El apellido Chang significa arquero.
Con su padre, su esposa y sus hijos sentados junto a él, Sam Chang, con su toque mágico de calígrafo, dibujó los caracteres chinos del nombre familiar en una tabla rota que había encontrado en el callejón de su nuevo apartamento. La bolsa de seda que contenía sus preciados pinceles de pelo de lobo, de carnero y de conejo se había ido al fondo del mar con el Fuzhou Dragón por lo que se había visto forzado a utilizar un penoso bolígrafo norteamericano de plástico.
En cualquier caso, Chang había aprendido el arte de la caligrafía de su padre cuando era joven y lo había practicado durante toda su vida con lo que, a pesar de que el ancho de tinta no variaba, los trazos estaban hechos a la perfección; decidió que eran como los estudios del artista del siglo XVI Wan Li, quien sólo dibujaba el contorno simple de una escena que luego pintaba o hacía en cerámica: el esbozo estaba bien formado y en sí era bello. Chang tomó el pedazo de madera con el nombre familiar y lo colocó en un improvisado altar en la repisa de la chimenea de la sala de estar.
China es un «centro comercial» de lo teológico, un país donde Buda es la deidad tradicional más reconocida pero que también considera a filósofos como Confucio o Lao-Tsé como semidioses, donde el cristianismo y el Islam poseen inmensos reductos de devotos, y donde la inmensa mayoría de la gente protege sus apuestas rezando y haciendo sacrificios con regularidad a una serie de dioses menores tan numerosa que nadie llega a saber cuántos hay en realidad.
Pero en lo más alto del panteón de los chinos están sus ancestros.
Y en honor de sus progenitores los Chang habían alzado ese pequeño altar que habían decorado con los únicos restos ancestrales que habían sobrevivido al hundimiento del barco: instantáneas manchadas de agua de mar de los padres y abuelos de Chang que éste guardaba en la cartera.
—Ahí está —dijo—. Nuestro hogar.
Chang Jiechi le dio la mano a su hijo e hizo el gesto de pedir té, que Mei-Mei le sirvió. El anciano tomó la taza y echó un vistazo a las oscuras habitaciones.
—Mejor que nada.
A pesar de aquellas palabras, Sam Chang sintió una oleada de vergüenza, como fiebre alta, por haber llevado a su padre a semejante sitio. Según Confucio, la mayor obligación de un hombre, después de la que tiene con su gobernante, es la que contrae con su padre. Ya desde el momento en que Chang empezara a planear su salida de China, se había sentido preocupado por cómo el viaje podría afectar al anciano. Siempre callado e inalterable, Chang Jiechi se había tomado la noticia del inminente viaje en silencio, y Chang se preguntó si, a ojos del buen anciano, estaría haciendo lo correcto.
Y ahora, tras el hundimiento del Dragón, su vida no iba a mejorar durante un tiempo. Ese apartamento se convertiría en su prisión hasta que el Fantasma fuese capturado o devuelto a China, lo que podría tardar meses en suceder.
Volvió a pensar en el sitio donde se detuvieron a robar la pintura y los pinceles: The Home Store. Las filas de bañeras relucientes, de espejos, de luces y de losas de mármol. Ojalá hubiera podido llevar a su padre y a su familia a un lugar decorado con las cosas maravillosas que allí había visto. Esto era una miseria. Esto era…

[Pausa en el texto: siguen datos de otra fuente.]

(* ===== verification/Net.v ===== *)
(** * Internet addresses

    What the server uses of Go's package net: splitting a host from its port,
    parsing IP addresses and CIDR ranges, and membership of an address in a
    range. Addresses are lists of bytes. *)

From S2P Require Import Prelude GoText Json.
From Stdlib Require Import Ascii.
#[local] Open Scope string_scope.
#[local] Open Scope Z_scope.

Module Net.

(** ** Bytes of a text *)

Definition colon : Z := 58.
Definition dot : Z := 46.

(** [strings.Cut] at the first [sep]. *)
Fixpoint cut (sep : Z) (l : list Z) : list Z * option (list Z) :=
  match l with
  | [] => ([], None)
  | b :: l => if b =? sep then ([], Some l) else let '(x, r) := cut sep l in (b :: x, r)
  end.

Definition has_byte (b : Z) (l : list Z) : bool := existsb (Z.eqb b) l.

(** The text before and after the last [sep]. *)
Definition cut_last (sep : Z) (l : list Z) : option (list Z * list Z) :=
  match cut sep (rev l) with
  | (x, Some r) => Some (rev r, rev x)
  | (_, None) => None
  end.

(** [strings.Split] at every [sep]. *)
Fixpoint split (sep : Z) (l : list Z) : list (list Z) :=
  match l with
  | [] => [[]]
  | b :: l =>
      if b =? sep then [] :: split sep l
      else match split sep l with x :: r => (b :: x) :: r | [] => [[b]] end
  end.

(** ** Hosts *)

(** The host of [net.SplitHostPort]; [None] is an error. *)
Definition split_host (l : list Z) : option (list Z) :=
  match l with
  | 91 :: l' =>
      match cut 93 l' with
      | (_, None) => None
      | (host, Some rest) =>
          match rest with
          | 58 :: port =>
              if has_byte colon port || has_byte 91 host || has_byte 91 port || has_byte 93 port then None
              else Some host
          | _ => None
          end
      end
  | _ =>
      match cut_last colon l with
      | None => None
      | Some (host, port) =>
          if has_byte colon host || has_byte 91 l || has_byte 93 l then None else Some host
      end
  end.

Definition SplitHost (hostport : string) : option string := string_of <$> split_host (bytes_of hostport).

(** ** Addresses *)

(** A decimal field of an IPv4 address: no leading zero, at most 255. *)
Definition ipv4_field (l : list Z) : option Z :=
  match l with
  | [] => None
  | 48 :: _ :: _ => None
  | _ =>
      if forallb is_digit l
      then let v := fold_left (fun a d => 10 * a + (d - 48)) l 0 in if v <=? 255 then Some v else None
      else None
  end.

Definition parse_ipv4 (l : list Z) : option (list Z) :=
  match split dot l with
  | [a; b; c; d] => a ← ipv4_field a; b ← ipv4_field b; c ← ipv4_field c; d ← ipv4_field d; Some [a; b; c; d]
  | _ => None
  end.

(** The leading hexadecimal digits: value, number, rest. *)
Fixpoint span_hex (acc : Z) (n : nat) (l : list Z) : Z * nat * list Z :=
  match l with
  | b :: l' =>
      match hex_val b with Some d => span_hex (16 * acc + d) (S n) l' | None => (acc, n, l) end
  | [] => (acc, n, [])
  end.

(** The zeros of the ellipsis, given where it stands. *)
Definition expand (ip : list Z) (ellipsis : option nat) : option (list Z) :=
  if (length ip <? 16)%nat then
    match ellipsis with
    | None => None
    | Some e => Some (take e ip ++ replicate (16 - length ip) 0 ++ drop e ip)%list
    end
  else match ellipsis with None => Some ip | Some _ => None end.

(** The fields of an IPv6 address from the text [l] on; [ip] holds the bytes so
    far. One field per unit of fuel, of which there are eight. *)
Fixpoint ipv6_fields (fuel : nat) (ip : list Z) (ellipsis : option nat) (l : list Z) : option (list Z) :=
  match fuel with
  | O => match l with [] => expand ip ellipsis | _ => None end
  | S fuel =>
      let '(acc, n, rest) := span_hex 0 0 l in
      if (n =? 0)%nat || (4 <? n)%nat then None
      else match rest with
      | 46 :: _ =>
          if bool_decide (ellipsis = None) && negb (length ip =? 12)%nat then None
          else if (16 <? length ip + 4)%nat then None
          else v4 ← parse_ipv4 l; expand (ip ++ v4)%list ellipsis
      | _ =>
          let ip := (ip ++ [acc / 256; acc mod 256])%list in
          match rest with
          | [] => expand ip ellipsis
          | 58 :: 58 :: rest =>
              match ellipsis with
              | Some _ => None
              | None =>
                  match rest with
                  | [] => expand ip (Some (length ip))
                  | _ => ipv6_fields fuel ip (Some (length ip)) rest
                  end
              end
          | [58] => None
          | 58 :: rest => ipv6_fields fuel ip ellipsis rest
          | _ => None
          end
      end
  end.

Definition parse_ipv6 (l : list Z) : option (list Z) :=
  if has_byte 37 l then None
  else match l with
  | [58; 58] => Some (replicate 16 0)
  | 58 :: 58 :: rest => ipv6_fields 8 [] (Some 0%nat) rest
  | _ => ipv6_fields 8 [] None l
  end.

(** [netip.ParseAddr], addresses with a zone refused: the first separator
    tells the family. 4 or 16 bytes. *)
Definition parse_addr (l : list Z) : option (list Z) :=
  match List.find (fun b => (b =? dot) || (b =? colon) || (b =? 37)) l with
  | Some 46 => parse_ipv4 l
  | Some 58 => parse_ipv6 l
  | _ => None
  end.

Definition v4_prefix : list Z := (replicate 10 0 ++ [255; 255])%list.

(** [IP.To4]: the IPv4 form of an address that has one. *)
Definition to4 (ip : list Z) : option (list Z) :=
  if (length ip =? 4)%nat then Some ip
  else if bool_decide (take 12 ip = v4_prefix) then Some (drop 12 ip) else None.

Definition canonical (ip : list Z) : list Z := default ip (to4 ip).

Definition ParseIP (s : string) : option (list Z) := parse_addr (bytes_of s).

(** ** Ranges *)

Record IPNet := mkIPNet { net_IP : list Z; net_Mask : list Z }.

(** [CIDRMask]: [n] ones in [k] bytes. *)
Definition mask_byte (n : Z) : Z := 256 - 2 ^ (8 - Z.max 0 (Z.min 8 n)).
Definition CIDRMask (n : Z) (k : nat) : list Z := (fun i => mask_byte (n - 8 * Z.of_nat i)) <$> seq 0 k.

Definition mask_with (ip m : list Z) : list Z := zip_with Z.land ip m.

(** [dtoi] and the tests on its result. *)
Definition prefix_len (max : Z) (l : list Z) : option Z :=
  match l with
  | [] => None
  | _ =>
      if forallb is_digit l
      then let v := fold_left (fun a d => 10 * a + (d - 48)) l 0 in if v <=? max then Some v else None
      else None
  end.

Definition ParseCIDR (s : string) : option IPNet :=
  match cut 47 (bytes_of s) with
  | (_, None) => None
  | (addr, Some mask) =>
      ip ← parse_addr addr;
      n ← prefix_len (8 * Z.of_nat (length ip)) mask;
      let m := CIDRMask n (length ip) in
      Some (mkIPNet (mask_with ip m) m)
  end.

Definition Contains (n : IPNet) (ip : list Z) : bool :=
  let nn := canonical (net_IP n) in
  let m := if (length nn =? 4)%nat && (length (net_Mask n) =? 16)%nat
           then drop 12 (net_Mask n) else net_Mask n in
  let ip := canonical ip in
  (length ip =? length nn)%nat && bool_decide (mask_with nn m = mask_with ip m).

(** ** Examples *)

Example split_host_port :
  SplitHost "192.0.2.7:4711" = Some "192.0.2.7" /\ SplitHost "[2001:db8::1]:80" = Some "2001:db8::1" /\
  SplitHost "2001:db8::1" = None /\ SplitHost "[::1]" = None /\ SplitHost "host" = None.
Proof. repeat split; vm_compute; reflexivity. Qed.

Example parse_addresses :
  ParseIP "10.0.0.255" = Some [10; 0; 0; 255] /\ ParseIP "10.0.0.256" = None /\ ParseIP "10.0.0.01" = None /\
  ParseIP "::1" = Some (replicate 15 0 ++ [1])%list /\ ParseIP "1::2::3" = None /\
  ParseIP "::ffff:10.0.0.1" = Some (v4_prefix ++ [10; 0; 0; 1])%list /\ ParseIP "fe80::1%eth0" = None.
Proof. repeat split; vm_compute; reflexivity. Qed.

Definition in_cidr (ip cidr : string) : option bool :=
  n ← ParseCIDR cidr; a ← ParseIP ip; Some (Contains n a).

Example ranges :
  in_cidr "10.1.2.3" "10.0.0.0/8" = Some true /\ in_cidr "11.0.0.0" "10.0.0.0/8" = Some false /\
  in_cidr "::ffff:10.1.2.3" "10.0.0.0/8" = Some true /\ in_cidr "192.168.1.129" "192.168.1.128/25" = Some true /\
  in_cidr "fd12::1" "fc00::/7" = Some true /\ ParseCIDR "10.0.0.0/33" = None /\ ParseCIDR "10.0.0.0" = None.
Proof. repeat split; vm_compute; reflexivity. Qed.

End Net.
Export Net.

Alguien llamaba a la puerta con fuerza.
Durante un instante nadie se movió. Luego Chang miró a través de la cortina y se relajó. Abrió la puerta y sonrió al ver a un hombre de mediana edad vestido con vaqueros y una sudadera. Joseph Tan entró y ambos hombres se dieron la mano. Chang echó un vistazo fuera, a la tranquila calle residencial, y no vio a nadie que tuviera pinta de soplón del Fantasma. Había un olor raro en el ambiente húmedo de lluvia; luego se enteró de que el apartamento quedaba cerca de una planta de tratamiento de residuos. Entró y cerró con llave.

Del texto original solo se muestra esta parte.